Heck, most of them they don't even talk about the attestation process and how their clients can make sure that they can trust the software running in encrypted form. Yes, these hold true for all software, but the point (for me) of encryption in-use is to make sure we hold software to a higher trust standard than today, not just replace a trusted party with another one.
This example is confusing because its unclear who the trusted parties are and who you are trying to protect the data from. Quite frankly this feels like you are mostly pointing out that FHE wont work if you use it incorrectly . Normal encryption won't work either if you give the bad guy your key.
> But every FHE vendor I've seen blur that difference by not specifying what kind of attacks they protect against when they talk about "protecting privacy".
Agree with you here. FHE is an impractical technology at this stage. I'm pretty sure all commercial FHE vendors are borderline scammers, and have a loose relationship with the truth.
For clarity, let's assume the hospital stores its records in plaintext. For the pharma company, the hospital encrypts the patient records with a secret key. Now they let the pharma company run their homomorphic algorithm and send the values back. Only problem is the pharma company can not read those results without having access to the key. FHE is completely redundant in this use case - the hospital could have simply run the pharma company's SQL and audited the code and outputs.
What is FHE actually good for then? Let's imagine you are a top secret agent and you get instructions to fly to Bulgaria as a part of your mission. You have other hostile agents constantly monitoring you, trying to understand your next move. But there's a problem - to buy a plane ticket to Bulgaria you need to know the name of its capital city. You can't just type it to Google, because these other agents have actually infiltrated the Google servers and can see everything you search (assume once you actually know the name of the capital, you can somehow buy the actual ticket without "them" knowing..)

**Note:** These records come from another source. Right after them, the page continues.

(* ===== verification/ShRun.v ===== *)
(** * user/sh.c: running commands and the main loop

    A process of the shell is its descriptor table and the number of children
    it has not waited for.  A child's run is placed where it is forked; each
    process leaves events: the program it asks [exec] for, with its arguments
    and its descriptors, and its exit.  Whether [open], [fork], [pipe] and [exec]
    succeed is a parameter; descriptors are allocated as [fdalloc] does, the
    lowest free one first.  The theorem says which programs run with which
    descriptors. *)

From S2P Require Import Prelude Riscv Sysfile.
From S2P Require Import Sh ShLex ShParse ShSpec.
Local Open Scope Z_scope.

(** What a descriptor refers to: one of the shell's own files, a file that
    was opened, or an end of a pipe. *)
Inductive obj := Own (i : nat) | Opened (path : list Z) (mode : Z) | ReadEnd (id : nat) | WriteEnd (id : nat).

Record proc := mkproc { fds : list (option obj); kids : nat }.

(** The shell itself also changes its directory. *)
Inductive event :=
| Program (argv : list (list Z)) (p : proc)
| Exited (status : Z) (p : proc)
| Chdir (path : list Z).

Record world := mkworld { next_pipe : nat; forked : nat; trace : list event }.

Definition with_fds (f : list (option obj) -> list (option obj)) (x : proc) : proc := mkproc (f (fds x)) (kids x).

(** ** System calls *)
Definition close (fd : nat) (x : proc) : proc := with_fds (fun l => <[fd := None]> l) x.

(** The lowest free descriptor now refers to [o]. *)
Definition fd_for (o : obj) (x : proc) : option (nat * proc) :=
  match free_fd (fds x) 0 with
  | Some fd => Some (fd, with_fds (fun l => <[fd := Some o]> l) x)
  | None => None
  end.

Definition dup (fd : nat) (x : proc) : proc :=
  match fds x !! fd with
  | Some (Some o) => match fd_for o x with Some (_, x') => x' | None => x end
  | _ => x
  end.

Definition log_event (e : event) : M world unit :=
  modify (fun w => mkworld (next_pipe w) (forked w) (trace w ++ [e])).
Definition exit (status : Z) (x : proc) : M world unit := log_event (Exited status x).

Definition wait (x : proc) : proc := mkproc (fds x) (pred (kids x)).

Section Run.
Variables (can_open : list Z -> Z -> bool) (can_exec : list (list Z) -> bool) (can_fork can_pipe : nat -> bool).

Definition open (path : list Z) (mode : Z) (x : proc) : option proc :=
  if can_open path mode then snd <$> fd_for (Opened path mode) x else None.

(** [pipe(p)]: the two descriptors. *)
Definition pipe (x : proc) : M world (option (nat * nat * proc)) :=
  do! id <- gets next_pipe;
  modify (fun w => mkworld (S (next_pipe w)) (forked w) (trace w)) ;;
  if negb (can_pipe id) then ret None
  else
    match fd_for (ReadEnd id) x with
    | None => ret None
    | Some (p0, x) => match fd_for (WriteEnd id) x with None => ret None | Some (p1, x) => ret (Some (p0, p1, x)) end
    end.

(** [fork1] with what the child does; [panic] exits with status 1. *)
Definition fork1 (child : proc -> M world unit) (x : proc) : M world (option proc) :=
  do! n <- gets forked;
  modify (fun w => mkworld (next_pipe w) (S (forked w)) (trace w)) ;;
  if can_fork n then child (mkproc (fds x) 0) ;; ret (Some (mkproc (fds x) (S (kids x))))
  else exit 1 x ;; ret None.

(** ** Commands in memory *)
Variables (l : list node) (b : list Z).

(** The strings of an argument vector, up to the null pointer. *)
Fixpoint argv_strings (argv : list (option nat)) : option (list (list Z)) :=
  match argv with
  | [] => None
  | None :: _ => Some []
  | Some q :: argv' =>
      match c_string b q, argv_strings argv' with Some w, Some ws => Some (w :: ws) | _, _ => None end
  end.

(** [runcmd(cmd)]; [n] bounds the depth of the command. *)
Fixpoint runcmd (n : nat) (p : nat) (x : proc) : M world unit :=
  match p with
  | O => exit 1 x
  | S _ =>
      match n with
      | O => hang
      | S n' =>
          match node_at l p with
          | None => undef
          | Some (EXEC argv _) =>
              match argv_strings argv with
              | None => undef
              | Some [] => exit 1 x
              | Some ws => log_event (Program ws x) ;; if can_exec ws then ret tt else exit 0 x
              end
          | Some (REDIR c file _ mode fd) =>
              match c_string b file with
              | None => undef
              | Some path =>
                  match open path mode (close (Z.to_nat fd) x) with
                  | None => exit 1 (close (Z.to_nat fd) x)
                  | Some x' => runcmd n' c x'
                  end
              end
          | Some (LIST lhs rhs) =>
              do! r <- fork1 (runcmd n' lhs) x;
              match r with None => ret tt | Some x' => runcmd n' rhs (wait x') end
          | Some (PIPE lhs rhs) =>
              do! r <- pipe x;
              match r with
              | None => exit 1 x
              | Some (p0, p1, x1) =>
                  do! r2 <- fork1 (fun y => runcmd n' lhs (close p1 (close p0 (dup p1 (close 1 y))))) x1;
                  match r2 with
                  | None => ret tt
                  | Some x2 =>
                      do! r3 <- fork1 (fun y => runcmd n' rhs (close p1 (close p0 (dup p0 (close 0 y))))) x2;
                      match r3 with
                      | None => ret tt
                      | Some x3 => exit 0 (wait (wait (close p1 (close p0 x3))))
                      end
                  end
              end
          | Some (BACK c) =>
              do! r <- fork1 (runcmd n' c) x;
              match r with None => ret tt | Some x' => exit 0 x' end
          end
      end
  end.
End Run.

(** ** The main loop *)

(** [gets(buf, max)] with [n = max - 1 - i]: the characters stored and the
    rest of the input, at whose end [read] returns 0. *)
Fixpoint gets_line (n : nat) (inp : list Z) : list Z * list Z :=
  match n with
  | O => ([], inp)
  | S n' =>
      match inp with
      | [] => ([], [])
      | c :: inp' =>
          if (c =? 10) || (c =? 13) then ([c], inp') else let r := gets_line n' inp' in (c :: r.1, r.2)
      end
  end.

Definition CMDBUF : nat := 100.

(** [getcmd(buf, nbuf)]: the buffer and the rest of the input; none for -1. *)
Definition getcmd (inp : list Z) : option (list Z * list Z) :=
  let r := gets_line (CMDBUF - 1) inp in
  let b := r.1 ++ replicate (CMDBUF - length r.1) 0 in
  match b with c :: _ => if c =? 0 then None else Some (b, r.2) | [] => None end.

(** [buf[0] == 'c' && buf[1] == 'd' && buf[2] == ' '] *)
Definition is_cd (b : list Z) : bool :=
  match b with c :: d :: e :: _ => (c =? 99) && (d =? 100) && (e =? 32) | _ => false end.

(** [buf[strlen(buf)-1] = 0; chdir(buf+3)]: the path. *)
Definition cd_path (b : list Z) : option (list Z) :=
  match strlen b with Some n => c_string (<[pred n := 0]> b) 3 | None => None end.

Section Main.
Variables (can_open : list Z -> Z -> bool) (can_exec : list (list Z) -> bool) (can_fork can_pipe memory : nat -> bool).

(** [runcmd(parsecmd(buf))] in the child. *)
Definition run_line (b : list Z) (x : proc) : M world unit := fun w =>
  match parsecmd memory (mkparser b 0 []) with
  | Ok p s => runcmd can_open can_exec can_fork can_pipe (nodes s) (buf s) p p x w
  | Panic _ => exit 1 x w
  | Undef => Undef
  | Hang => Hang
  end.

(** The loop over commands; every round consumes input. *)
Fixpoint main_loop (n : nat) (inp : list Z) (x : proc) : M world unit :=
  match n with
  | O => hang
  | S n' =>
      match getcmd inp with
      | None => exit 0 x
      | Some (b, inp') =>
          if is_cd b then
            match cd_path b with None => undef | Some path => log_event (Chdir path) ;; main_loop n' inp' x end
          else
            do! r <- fork1 can_fork (run_line b) x;
            match r with None => ret tt | Some x' => main_loop n' inp' (wait x') end
      end
  end.

Definition console : list Z := [99; 111; 110; 115; 111; 108; 101].

(** [while((fd = open("console", O_RDWR)) >= 0) if(fd >= 3){ close(fd); break; }] *)
Fixpoint open_console (n : nat) (x : proc) : option proc :=
  match n with
  | O => None
  | S n' =>
      if negb (can_open console O_RDWR) then Some x
      else match fd_for (Opened console O_RDWR) x with
           | None => Some x
           | Some (fd, x') => if (3 <=? fd)%nat then Some (close fd x') else open_console n' x'
           end
  end.

Definition main (inp : list Z) (x : proc) : M world unit :=
  match open_console 5 x with None => hang | Some x' => main_loop (S (length inp)) inp x' end.
End Main.

(** ** Which programs run, with which descriptors *)

(** Standard input, output and error, and no other descriptor. *)
Definition std (i o e : obj) : list (option obj) := Some i :: Some o :: Some e :: replicate 13 None.

Section Wires.
Variables (can_open : list Z -> Z -> bool) (can_exec : list (list Z) -> bool).

(** The events of the processes that run [t] from a process whose standard
    files are [i], [o], [e], in the order of their creation; [n] is the next
    pipe. *)
Fixpoint wires (t : stree) (i o e : obj) (n : nat) : list event * nat :=
  match t with
  | SExec [] => ([Exited 1 (mkproc (std i o e) 0)], n)
  | SExec argv =>
      (Program argv (mkproc (std i o e) 0) :: (if can_exec argv then [] else [Exited 0 (mkproc (std i o e) 0)]), n)
  | SRedir t k f =>
      if can_open f (rmode k) then
        match k with
        | From => wires t (Opened f (rmode k)) o e n
        | _ => wires t i (Opened f (rmode k)) e n
        end
      else ([Exited 1 (mkproc (<[Z.to_nat (rfd k) := None]> (std i o e)) 0)], n)
  | SPipe t u =>
      let r1 := wires t i (WriteEnd n) e (S n) in
      let r2 := wires u (ReadEnd n) o e r1.2 in
      (r1.1 ++ r2.1 ++ [Exited 0 (mkproc (std i o e) 0)], r2.2)
  | SSeq t u =>
      let r1 := wires t i o e n in
      let r2 := wires u i o e r1.2 in
      (r1.1 ++ r2.1, r2.2)
  | SBack t =>
      let r := wires t i o e n in
      (r.1 ++ [Exited 0 (mkproc (std i o e) 1)], r.2)
  end.
(* ===== verification/UmallocSpec.v ===== *)
(** * The heap of a user program is exactly its blocks *)

From S2P Require Import Prelude Umalloc.
Local Open Scope Z_scope.

(** A block: address and number of units. *)
Abbreviation block := (Z * Z)%type.

(** How many of the blocks contain the byte at [x]. *)
Definition covers (x : Z) (b : block) : Z := if (b.1 <=? x) && (x <? units b.1 b.2) then 1 else 0.
Fixpoint count (x : Z) (l : list block) : Z := match l with [] => 0 | b :: l' => covers x b + count x l' end.

(** The list from block [b] through [l], whose last block points to [z]. *)
Fixpoint path (f : Z -> Z * Z) (b : block) (l : list block) (z : Z) : Prop :=
  match l with
  | [] => f b.1 = (z, b.2)
  | c :: l' => f b.1 = (c.1, b.2) /\ path f c l' z
  end.

(** Blocks in increasing order, not adjacent, from [lo] on. *)
Fixpoint ascending (lo : Z) (l : list block) : Prop :=
  match l with
  | [] => True
  | b :: l' => lo < b.1 /\ 0 < b.2 /\ ascending (units b.1 b.2) l'
  end.

(** ** Counting *)
Lemma covers_range x b : 0 <= covers x b <= 1.
Proof. unfold covers. case_match; lia. Qed.

Lemma covers_1 x b : covers x b = 1 <-> b.1 <= x < units b.1 b.2.
Proof. unfold covers. case_match eqn:E; boolz; [lia|]. split; [done|]. intros H. by rewrite (proj2 (Z.leb_le _ _)), (proj2 (Z.ltb_lt _ _)) in E by lia. Qed.

Lemma covers_0 x b : ~ (b.1 <= x < units b.1 b.2) -> covers x b = 0.
Proof. intros H. assert (H1 := covers_range x b). assert (H2 := covers_1 x b). destruct (Z.eq_dec (covers x b) 1); [|lia]. tauto. Qed.

(** Adjacent blocks make one. *)
Lemma covers_join x a n m : 0 <= n -> 0 <= m -> covers x (a, n + m) = covers x (a, n) + covers x (units a n, m).
Proof.
  intros Hn Hm. unfold covers, units, HEADER. cbn [fst snd].
  destruct (Z.leb_spec a x), (Z.ltb_spec x (a + 16 * (n + m))), (Z.ltb_spec x (a + 16 * n)), (Z.leb_spec (a + 16 * n) x), (Z.ltb_spec x (a + 16 * n + 16 * m)); cbn; lia.
Qed.

Lemma count_app x l l' : count x (l ++ l') = count x l + count x l'.
Proof. induction l as [|b l IH]; cbn; lia. Qed.

Lemma count_nonneg x l : 0 <= count x l.
Proof. induction l as [|b l IH]; cbn; [lia|]. assert (H := covers_range x b). lia. Qed.

Lemma count_elem x b l : b ∈ l -> covers x b <= count x l.
Proof.
  induction 1 as [b l|b c l _ IH]; cbn; [assert (H := count_nonneg x l)|assert (H := covers_range x c)]; lia.
Qed.

(** ** Paths *)
Lemma path_app f b l c l' z : path f b (l ++ c :: l') z <-> path f b l c.1 /\ path f c l' z.
Proof. revert b. induction l as [|d l IH]; intros b; cbn; [done|]. rewrite IH. tauto. Qed.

Lukcily though, CloudCorp offers a public homomorphic query service for all world capitals. This service allows you to send a query for the capital of any country over an intercepted connection, and get back the result. Even if the hostile agents had infiltrated CloudCorp and were monitoring all your comms, they would not be able know which country's capital you just queried. Not even CloudCorp could do that, you are the only person who knows what you asked and what was the result.
FHE only reveals information to the person who has the keys for it, not to arbitrary people in the middle. So if you had access to the keys for the input data, then you have access to the keys for the output data.
But the model itself is encrypted. You should assume a model trained on sensitive data at least partially includes the sensitive data and treat it as sensitive, as FHE intrinsically does. If you’re saying once you decrypt them model you need to keep treating it with sensitivity and not give it to untrusted compute in the plain, then yes you’re right. But that’s nothing to do with FHE because you stopped using FHE the moment you decrypted it. What stupidity you do after generations of PhD protected your data in untrusted compute using FHE is your stupidity alone and says nothing about FHE.
The other way I read what you’re saying you’re saying the holder of the model after they decrypt it may not be trusted with the model or the original data. But they hold the decryption key to both. So, why did you share the key to someone you don’t trust? That breaks the model too.
Yeah, and many more. But I've seen multiple people argue that using FHE will magically solve all their privacy problems and its far from true. FHE (and similar technologies) solve a piece of that "puzzle" and most providers somehow gloss it over.
Maybe someone who has actually studied homomorphic encryption can chime in.